- Description of the task -
Report how many lines below include the string "error". Please keep the reply to that number.
┏━━
(** [n := h.Len() - 1; h.Swap(0, n); down(h, 0, n); return h.Pop()];
    on the empty heap [n] is [-1] and [h.Swap(0, -1)] panics. *)
Definition Pop (h : t) : option (Query.t any * t) :=
  match queryHeap.Len h with
  | 0 => None
  | S n => queryHeap.Pop (down (queryHeap.Swap h 0 n) 0 n)
  end.
End Heap.
End heap.

(** Go channels: a buffer of capacity [cap] and the closed flag.  A channel
    made with capacity 0 has no buffer and a send on it waits for a receiver;
    the one such channel here is the semaphore of a service whose
    concurrency is 0, on which nothing receives before the first send has
    gone through, so that send blocks, as [send] says for [cap = 0]. *)
Module chan.
Record t (A : Type) : Type := mk { buf : list A; cap : nat; closed : bool }.
Arguments mk {A}.
Arguments buf {A} _.
Arguments cap {A} _.
Arguments closed {A} _.

Definition make {A} (size : nat) : t A := mk [] size false.

Inductive send_result (A : Type) : Type :=
| Sent (c : t A)
| SendBlocks
| SendPanics.
Arguments Sent {A} c.
Arguments SendBlocks {A}.
Arguments SendPanics {A}.

(** [c <- x] *)
Definition send {A} (c : t A) (x : A) : send_result A :=
  if closed c then SendPanics
  else if length (buf c) <? cap c then Sent (mk (buf c ++ [x]) (cap c) false)
  else SendBlocks.

Inductive recv_result (A : Type) : Type :=
| Received (x : A) (c : t A)
| ReceivedZero
| RecvBlocks.
Arguments Received {A} x c.
Arguments ReceivedZero {A}.
Arguments RecvBlocks {A}.

(** [<-c]: the oldest buffered value; on a closed and drained channel the
    zero value, at once *)
Definition recv {A} (c : t A) : recv_result A :=
  match buf c with
  | x :: b => Received x (mk b (cap c) (closed c))
  | [] => if closed c then ReceivedZero else RecvBlocks
  end.

(** [close(c)]; closing a closed channel panics *)
Definition close {A} (c : t A) : option (t A) :=
  if closed c then None else Some (mk (buf c) (cap c) true).
End chan.

(** [int64] addition, as [atomic.AddInt64] does it *)
Definition int64_add (a b : Z) : Z :=
  ((a + b + 2 ^ 63) mod 2 ^ 64 - 2 ^ 63)%Z.

(** The goroutines of one [CustomLeaderboard] call: the caller, the workers
    in the order they are started, and the goroutine that waits for the
    workers and closes the channels. *)
Inductive goroutine : Type :=
| Main
| Worker (i : nat)
| Closer.

(** Where a worker stands: before [graph.ParseAndExecute] and the send of
    its outcome, before the deferred [<-semaphore], before the deferred
    [wg.Done()], or finished. *)
Inductive worker_pc : Type := AtEval | AtRelease | AtWgDone | Exited.

(** Where the closing goroutine stands. *)
Inductive closer_pc : Type :=
| NotSpawned | AtWait | AtCloseQuery | AtCloseErr | AtCloseSem | CloserExited.

(** [type Service struct { storage graph.Storage; concurrency int32 }] and its
    methods.  A method runs its body on the world that [s.storage] denotes
    with an empty log, and returns how the body ends together with the world
    it leaves. *)
Module Service.
Record t (Sto : Type) : Type := mk { storage : Sto; concurrency : Z }.
Arguments mk {Sto}.
Arguments storage {Sto} _.
Arguments concurrency {Sto} _.

Definition enter {Sto} (s : t Sto) : World Sto := {| store := storage s; log := [] |}.
Definition run {Sto A} (s : t Sto) (body : Op Sto A) : res A * World Sto := body (enter s).

Section Methods.
Context {any Sto : Type} `{!graph.Package any Sto}.

Definition GetNode (s : t Sto) (ctx : context.Context)
    (req : option (connect.Request service.GetNodeRequest.t))
    : res (connect.Response service.GetNodeResponse.t) * World Sto :=
  run s
  (r ← deref req;
   msg ← deref (connect.Msg r);
   node ← try_wrap (CallGetNode (service.GetNodeRequest.Id msg))
            "failed to get node by id: %w"
            (λ st, graph.GetNode st (service.GetNodeRequest.Id msg));
   serviceNode ← lift_wrap "failed to convert node to service node: %w"
                   (NodeToServiceNode node);
   mret (connect.NewResponse (service.GetNodeResponse.mk serviceNode))).

Definition GetNodeByName (s : t Sto) (ctx : context.Context)
    (req : option (connect.Request service.GetNodeByNameRequest.t))
    : res (connect.Response service.GetNodeByNameResponse.t) * World Sto :=
  run s
  (r ← deref req;
   msg ← deref (connect.Msg r);
   id ← try_wrap (CallNameToID (service.GetNodeByNameRequest.Name msg))
          "failed to get node by name: %w"
          (λ st, graph.NameToID st (service.GetNodeByNameRequest.Name msg));
   node ← try_wrap (CallGetNode id) "failed to get node by id: %w"
            (λ st, graph.GetNode st id);
   serviceNode ← lift_wrap "failed to convert node to service node: %w"
                   (NodeToServiceNode node);
   mret (connect.NewResponse (service.GetNodeByNameResponse.mk serviceNode))).

Definition GetNodesByGlob (s : t Sto) (ctx : context.Context)
    (req : option (connect.Request service.GetNodesByGlobRequest.t))
    : res (connect.Response service.GetNodesByGlobResponse.t) * World Sto :=
  run s
  (r ← deref req;
   msg ← deref (connect.Msg r);
   nodes ← try_wrap
             (CallGetNodesByGlob (service.GetNodesByGlobRequest.Pattern msg))
             "failed to get nodes by glob: %w"
             (λ st, graph.GetNodesByGlob st
                      (service.GetNodesByGlobRequest.Pattern msg));
   serviceNodes ← for_append "failed to convert node to service node: %w"
                    NodeToServiceNode nodes [];
   mret (connect.NewResponse (service.GetNodesByGlobResponse.mk serviceNodes))).

Definition AddNode (s : t Sto) (ctx : context.Context)
    (req : option (connect.Request service.AddNodeRequest.t))
    : res (connect.Response service.AddNodeResponse.t) * World Sto :=
  run s
  (r ← deref req;
   msg ← deref (connect.Msg r);
   n ← deref (service.AddNodeRequest.Node msg);
   resultNode ← try_wrap_upd
                  (CallAddNode (service.Node.Type_ n) (service.Node.Name n))
                  "failed to add node: %w"
                  (λ st, graph.AddNode st (service.Node.Type_ n)
                           (graph.bytes_any (service.Node.Metadata n))
                           (service.Node.Name n));
   serviceNode ← lift_wrap "failed to convert node to service node: %w"
                   (NodeToServiceNode resultNode);
   mret (connect.NewResponse (service.AddNodeResponse.mk serviceNode))).

(** *** CustomLeaderboard *)

(** Where the caller stands: at the head of [for _, node := range nodes]
    with the nodes still to visit; at [semaphore <- struct{}{}] for a
    named node, after [wg.Add(1)]; at the [select] on [errChan]; in
    [for q := range queryChan] with the heap built so far; or returned. *)
Inductive main_pc : Type :=
| AtRange (rest : list (graph.Node.t any))
| AtAcquire (node : graph.Node.t any) (rest : list (graph.Node.t any))
| AtSelect
| AtDrain (h : queryHeap.t any)
| Returned (r : res (connect.Response service.CustomLeaderboardResponse.t)).

Record State : Type := mkState {
  main : main_pc;
  workers : list (graph.Node.t any * worker_pc);
  closer : closer_pc;
  semaphore : chan.t unit;
  queryChan : chan.t (Query.t any);
  errChan : chan.t error;
  wg : nat;
  atomicCounter : Z;
  calls : list call;
  panicked : option string
}.

Definition set_main (m : main_pc) (st : State) : State :=
  mkState m (workers st) (closer st) (semaphore st) (queryChan st)
    (errChan st) (wg st) (atomicCounter st) (calls st) (panicked st).
Definition set_workers (ws : list (graph.Node.t any * worker_pc))
    (st : State) : State :=
  mkState (main st) ws (closer st) (semaphore st) (queryChan st)
    (errChan st) (wg st) (atomicCounter st) (calls st) (panicked st).
Definition set_closer (c : closer_pc) (st : State) : State :=
  mkState (main st) (workers st) c (semaphore st) (queryChan st)
    (errChan st) (wg st) (atomicCounter st) (calls st) (panicked st).
Definition set_semaphore (c : chan.t unit) (st : State) : State :=
  mkState (main st) (workers st) (closer st) c (queryChan st)
    (errChan st) (wg st) (atomicCounter st) (calls st) (panicked st).
Definition set_queryChan (c : chan.t (Query.t any)) (st : State) : State :=
  mkState (main st) (workers st) (closer st) (semaphore st) c
    (errChan st) (wg st) (atomicCounter st) (calls st) (panicked st).
Definition set_errChan (c : chan.t error) (st : State) : State :=
  mkState (main st) (workers st) (closer st) (semaphore st) (queryChan st)
    c (wg st) (atomicCounter st) (calls st) (panicked st).
Definition set_wg (n : nat) (st : State) : State :=
  mkState (main st) (workers st) (closer st) (semaphore st) (queryChan st)
    (errChan st) n (atomicCounter st) (calls st) (panicked st).
Definition set_atomicCounter (n : Z) (st : State) : State :=
  mkState (main st) (workers st) (closer st) (semaphore st) (queryChan st)
    (errChan st) (wg st) n (calls st) (panicked st).
Definition add_call (c : call) (st : State) : State :=
  mkState (main st) (workers st) (closer st) (semaphore st) (queryChan st)
    (errChan st) (wg st) (atomicCounter st) (calls st ++ [c]) (panicked st).
(** a panic in any goroutine takes the process down *)
Definition set_panicked (msg : string) (st : State) : State :=
  mkState (main st) (workers st) (closer st) (semaphore st) (queryChan st)
    (errChan st) (wg st) (atomicCounter st) (calls st) (Some msg).

(** Lines 219 to 230: [queries := make([]*service.Query, h.Len())] and
    the loop [for i := len(queries) - 1; i >= 0; i--]; [k] is [i + 1]. *)
Fixpoint fill (k : nat) (h : queryHeap.t any)
    (queries : list (option service.Query.t))
    : res (list (option service.Query.t)) :=
  match k with
  | 0 => Val queries
  | S i =>
      match heap.Pop h with
      | None => Crash "index out of range [0] with length 0"
      | Some (graphQuery, h') =>
          match NodeToServiceNode (Query.Node graphQuery) with
          | Err err => Exn err
          | Ok query =>
              fill i h'
                (<[i := Some (service.Query.mk query (Query.Output graphQuery))]>
                   queries)
          end
      end
  end.

(** Lines 219 to 236: what the caller returns once [queryChan] is drained. *)
Definition collect (h : queryHeap.t any)
    : res (connect.Response service.CustomLeaderboardResponse.t) :=
  match fill (queryHeap.Len h) h (replicate (queryHeap.Len h) None) with
  | Val queries =>
      Val (connect.HeaderSet "Service-Version" "v1"
             (connect.NewResponse (service.CustomLeaderboardResponse.mk queries)))
  | Exn err => Exn err
  | Crash msg => Crash msg
  end.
┗━━
- Output of the exercise -
2